Où l'argent va à la place
Ware a déclaré que son équipe a détenu davantage de Treasuries, qui offrent désormais un rendement supérieur à celui des deux dernières décennies et peuvent être vendus rapidement si de meilleures opportunités se présentent. Le taux du Treasury à 10 ans a dépassé 4,5 % à la mi-mai et celui à 30 ans a franchi les 5 %, alors que les investisseurs sont passés de l'anticipation de deux baisses de taux cette année à la prise en compte d'une possible hausse. L'équipe a également cherché dans ce que les perspectives appellent « les recoins moins glamour et moins facilement compris du marché obligataire », notamment les titres adossés à des créances hypothécaires commerciales liés à un seul type de propriété, les tranches AAA de certaines obligations garanties par des prêts, et les titres adossés à des actifs soutenus par des redevances de franchises d'entreprise.
Un phénomène obligataire mondial
La vague de dette ne se limite pas aux États-Unis. Amazon a levé 14,5 milliards d'euros en mars via une opération en huit tranches, la plus importante jamais réalisée sur le marché obligataire d'entreprise en euros, selon LSEG. Alphabet est déjà devenu le septième plus grand emprunteur de l'indice obligataire d'entreprise non financière en euros d'ICE BofA et le quatrième plus grand de son indice obligataire en sterling. Morgan Stanley s'attend à environ 50 milliards d'euros d'emprunts totaux des hyperscalers en dette en euros cette année, ce qui pourrait aider les États-Unis à dépasser la France en tant que plus grande source de dette d'entreprise globale de la zone euro.
« Si vous regardez le rythme d'investissement de ces entreprises et si vous avancez rapidement de 12 mois, certaines de ces entreprises vont déjà devenir parmi les plus grands émetteurs mondiaux, toutes devises confondues », a déclaré Giulio Baratta, codirecteur du financement investment-grade chez BNP Paribas.
Les hyperscalers ont vu leurs émissions non libellées en dollars doubler pour atteindre 30 % de leur financement obligataire total cette année, selon Bank of America. Lever des fonds à l'étranger permet à ces entreprises de couvrir le risque de change lié à leurs actifs mondiaux tout en limitant la fréquence de leurs recours au marché américain, où des emprunts importants peuvent peser sur les prix des obligations.

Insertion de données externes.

Lemma checkAndSetErrorReport_stored_error_witness :
  (exists m' : gmap string any,
      checkAndSetErrorReport ex_frame_assertErrorValue
        ex_frame_NewReportLocation ex_frame_checkAndSetErrorReport
        ex_extractValue ex_frame_runtime_Caller [] (slog.Any "error" mockStackAndReportValuer)
        (Some ex_root)
      = Some (true, Some m') /\
      m' !! "error"
      = Some (map_any [("key1", string_any "value1");
                       ("key2", int64_any 42)])) /\
  (exists m' : gmap string any,
      checkAndSetErrorReport ex_frame_assertErrorValue
        ex_frame_NewReportLocation ex_frame_checkAndSetErrorReport
        ex_extractValue ex_frame_runtime_Caller [] (slog.Any "error" standardError) (Some ex_root)
      = Some (true, Some m') /\
      m' !! "error" = Some (string_any "something went wrong")) /\
  (exists m' : gmap string any,
      checkAndSetErrorReport ex_frame_assertErrorValue
        ex_frame_NewReportLocation ex_frame_checkAndSetErrorReport
        ex_extractValue ex_frame_runtime_Caller [] (slog.Any "error" (int64_any 5)) (Some ex_root)
      = Some (true, Some m') /\
      m' !! "error" = Some (int64_any 5)).
Proof.
  split; [|split].
  - destruct (checkAndSetErrorReport_stored_error ex_frame_assertErrorValue
                ex_frame_NewReportLocation ex_frame_checkAndSetErrorReport
                ex_extractValue ex_frame_runtime_Caller [] (slog.Any "error" mockStackAndReportValuer)
                ex_root eq_refl)
      as (m' & Hrun & Hvaluer & _).
    exists m'. split; [exact Hrun|].
    exact (Hvaluer mockLogValue eq_refl).
  - destruct (checkAndSetErrorReport_stored_error ex_frame_assertErrorValue
                ex_frame_NewReportLocation ex_frame_checkAndSetErrorReport
                ex_extractValue ex_frame_runtime_Caller [] (slog.Any "error" standardError)
                ex_root eq_refl)
      as (m' & Hrun & _ & Herror & _).
    exists m'. split; [exact Hrun|].
    exact (Herror "something went wrong" eq_refl eq_refl).
  - destruct (checkAndSetErrorReport_stored_error ex_frame_assertErrorValue
                ex_frame_NewReportLocation ex_frame_checkAndSetErrorReport
                ex_extractValue ex_frame_runtime_Caller [] (slog.Any "error" (int64_any 5))
                ex_root eq_refl)
      as (m' & Hrun & _ & _ & Hverbatim).
    exists m'. split; [exact Hrun|].
    exact (Hverbatim eq_refl eq_refl).
Defined.
Lemma write_headers_cells row headers ws :
  Forall legal headers →
  write_headers py_repr row headers ws
  = Ok (write_cells row (header_cells (cut <$> headers)) ws).
Proof.
  intros Hlegal. unfold write_headers, write_cells, enumerate, set_cell.
  rewrite (foldM_enumerate (λ header, bind_value py_repr (Verbatim (PStr header)))
             (λ ws i v, <[(row, (i + 1)%nat) := v]> ws) (λ i, i)).
  rewrite (for_each_fmap _ (λ header, Verbatim (PStr (cut header)))).
  - unfold header_cells. by rewrite <- list_fmap_compose.
  - eapply Forall_impl; [exact Hlegal|]. intros header Hheader.
    by apply (bind_value_accepted (Verbatim (PStr header))).
Qed.

(** The two header rows are written as they are. *)
Lemma write_aggregation_headers row ws :
  write_headers py_repr row ["product"; "amount"; "fee"; "net"] ws
  = Ok (write_cells row (header_cells ["product"; "amount"; "fee"; "net"]) ws).
Proof.
  rewrite write_headers_cells; [done|].
  repeat (apply Forall_cons; split; [by vm_compute|]). apply Forall_nil_2.
Qed.

Lemma write_detail_headers row ws :
  write_headers py_repr row
    ["id"; "created"; "amount"; "currency"; "fee"; "net"; "product"; "name"; "email"] ws
  = Ok (write_cells row
          (header_cells ["id"; "created"; "amount"; "currency"; "fee"; "net";
                         "product"; "name"; "email"]) ws).
Proof.
  rewrite write_headers_cells; [done|].
  repeat (apply Forall_cons; split; [by vm_compute|]). apply Forall_nil_2.
Qed.
Lemma compareSeries_round_trip_witness :
  partitioned Scenario.st0 2%positive Scenario.subject
              1%positive Scenario.reference
  ∧ ∃ st' above below A B ta tb,
      compareSeries 2%positive [] Scenario.no_dps Scenario.st0 = Some (tt, st')
      ∧ series_heap st' !! above = Some A
      ∧ series_heap st' !! below = Some B
      ∧ ta.*2 = data A
      ∧ tb.*2 = data B
      ∧ list_merge by_position ta tb
        = [(0, Point 1 5); (1, Point 2 3); (2, Point 3 8); (3, Point 4 0)]%nat.
Proof.
  split; [exact scenario_partitioned|].
  destruct (compareSeries_round_trip _ _ _ _ _ [] Scenario.no_dps
              scenario_partitioned)
    as (st' & above & below & A & B & ta & tb & Hrun & _ & HA & HB
        & _ & _ & _ & _ & Hta & Htb & Hm & _).
  exists st', above, below, A, B, ta, tb.
  split; [exact Hrun|]. split; [exact HA|]. split; [exact HB|].
  split; [exact Hta|]. split; [exact Htb|]. exact Hm.
Defined.

(** ** The silent no-op paths *)

Lemma compareSeries_skip st subj s darg dps :
  series_heap st !! subj = Some s →
  enabled (compare s) = false
  ∨ seriesIndex (compare s) = Some (currentSeries st + 1)
  ∨ js_index (plot_data st) (seriesIndex (compare s)) = None →
  compareSeries subj darg dps st =
    Some (tt, {| series_heap := series_heap st;
                 style_heap := style_heap st;
                 plot_data := plot_data st;
                 currentSeries := currentSeries st + 1 |}).
Proof.
  intros Hs Hcase. unfold compareSeries.
  unfold bind at 1. unfold incr_currentSeries at 1.
  erewrite bind_Some; [| by apply read_series_Some ].
  destruct (enabled (compare s)) eqn:Hen; [|done]. cbn [negb orb].
  case_bool_decide as Hself; [done|].
  destruct Hcase as [?|[?|Hnone]]; [done..|].
  unfold getSeries, getData, bind, ret. proj. by rewrite Hnone.
Qed.
(** Wait until [size] bytes are in the buffer, and take them. *)
Fixpoint line_await (size : nat) (rx : bytes) (feed : list ser_event)
  : outcome (bytes * list ser_event) exn bytes :=
  if size <=? length rx then Done (take size rx) (drop size rx, feed)
  else
    match feed with
    | [] => Blocked (rx, [])
    | Arrive bs :: f => line_await size (rx ++ bs) f
    | Interrupt :: f => Raised KeyboardInterrupt (rx, f)
    | Fault :: f => Raised SerialException (rx, f)
    end.

Arguments line_await : simpl never.

(** The bytes the line delivers before it interrupts, fails or falls
    silent, and what is left of its script then. *)
Fixpoint line_arrivals (feed : list ser_event) : bytes :=
  match feed with
  | Arrive bs :: f => bs ++ line_arrivals f
  | _ => []
  end.

Fixpoint line_stop (feed : list ser_event) : list ser_event :=
  match feed with
  | Arrive _ :: f => line_stop f
  | rest => rest
  end.

(** [ser.inWaiting()]: the line moves on, then the bytes buffered are counted. *)
Definition dev_inWaiting : io Serial exn nat :=
  when_open (zoom ser_line set_ser_line
               (line_tick ;; gets (fun l => length l.1))).
(** What one [recv] returns, in terms of what the peer sends. *)
Lemma recv_inbox_spec b inbox :
  0 < b ->
  match recv_inbox b inbox with
  | Done [] q =>
      inbox_data inbox = [] /\ inbox_rest inbox = q /\ exists q', q = Fin :: q'
  | Done buf q =>
      inbox_data inbox = buf ++ inbox_data q /\
      inbox_rest inbox = inbox_rest q /\ inbox_weight q < inbox_weight inbox
  | Raised e q =>
      inbox_data inbox = [] /\
      ((e = SocketError /\ inbox_rest inbox = Rst :: q) \/
       (e = KeyboardInterrupt /\ inbox_rest inbox = Sigint :: q))
  | Blocked q => q = [] /\ inbox_data inbox = [] /\ inbox_rest inbox = []
  | OutOfFuel => False
  end.
Proof.
  intros Hb. induction inbox as [|[[|c bs]| | |] q IH]; simpl; eauto.
  - destruct (recv_inbox b q) as [[|? ?] ?|? ?|?|]; intuition lia.
  - destruct b as [|b]; [lia|]. simpl.
    pose proof (take_drop b bs) as Htd. remember (take b bs) as t eqn:Ht.
    clear Ht. destruct (drop b bs) as [|d rest]; subst bs; simpl;
      rewrite ?length_app, <- ?app_assoc, ?app_nil_r; simpl;
      repeat split; try done; lia.
Qed.

(** [recv] never returns more than it is asked for. *)
Lemma recv_inbox_length b inbox buf q :
  recv_inbox b inbox = Done buf q -> length buf <= b.
Proof.
  induction inbox as [|[[|c bs]| | |] q' IH]; simpl; try done.
  - intros [= <- _]. rewrite length_take. lia.
  - intros [= <- _]. simpl. lia.
Qed.

Lemma sock_recv_length b w buf w' :
  sock_recv b w = Done buf w' -> length buf <= b.
Proof.
  destruct (net_peer (net w)) eqn:Hp.
  - rewrite sock_recv_connected by (by eexists).
    destruct (recv_inbox b _) eqn:Hr; try done. intros [= <- _].
    by eapply recv_inbox_length.
  - unfold sock_recv, on_net, zoom, net_recv, bind. by rewrite Hp.
Qed.

End Recv.

(** ** The receive loop *)

Section RecvLoop.
Implicit Types (w : World) (st : recv_state).

Let cond st := truthy (buffer st).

Le risque qui n'est pas intégré dans les prix
La prudence de Fidelity n'est pas un avis isolé. Depuis le milieu de l'année 2025, le coût de l'assurance de la dette des hyperscalers via les credit default swaps a augmenté, un signe que certains investisseurs paient pour se protéger plutôt que de faire confiance aux notations. Les emprunts sont fortement à long terme, reflétant la durée de vie de plusieurs décennies que les entreprises attribuent à leurs centres de données, ce qui charge davantage de sensibilité aux taux d'intérêt sur les acheteurs à un moment où la direction des taux est incertaine.
Barclays s'attend à ce que l'émission totale américaine d'obligations d'entreprise investment-grade atteigne environ 2 460 milliards de dollars en 2026, soit une hausse de 11,8 % par rapport à 2025, l'augmentation étant principalement tirée par les emprunteurs non financiers. « Le plus grand risque à la hausse est les dépenses d'investissement des hyperscalers liées à l'IA, qui pourraient nécessiter davantage d'opérations publiques géantes que d'habitude », ont écrit les analystes de la banque.
Pour les investisseurs obligataires, la question posée par le déploiement de l'IA n'est pas de savoir si les machines fonctionneront. Elle est de savoir s'ils sont payés pour le découvrir.
Cet article est fourni à titre informatif uniquement et ne constitue pas un conseil en investissement.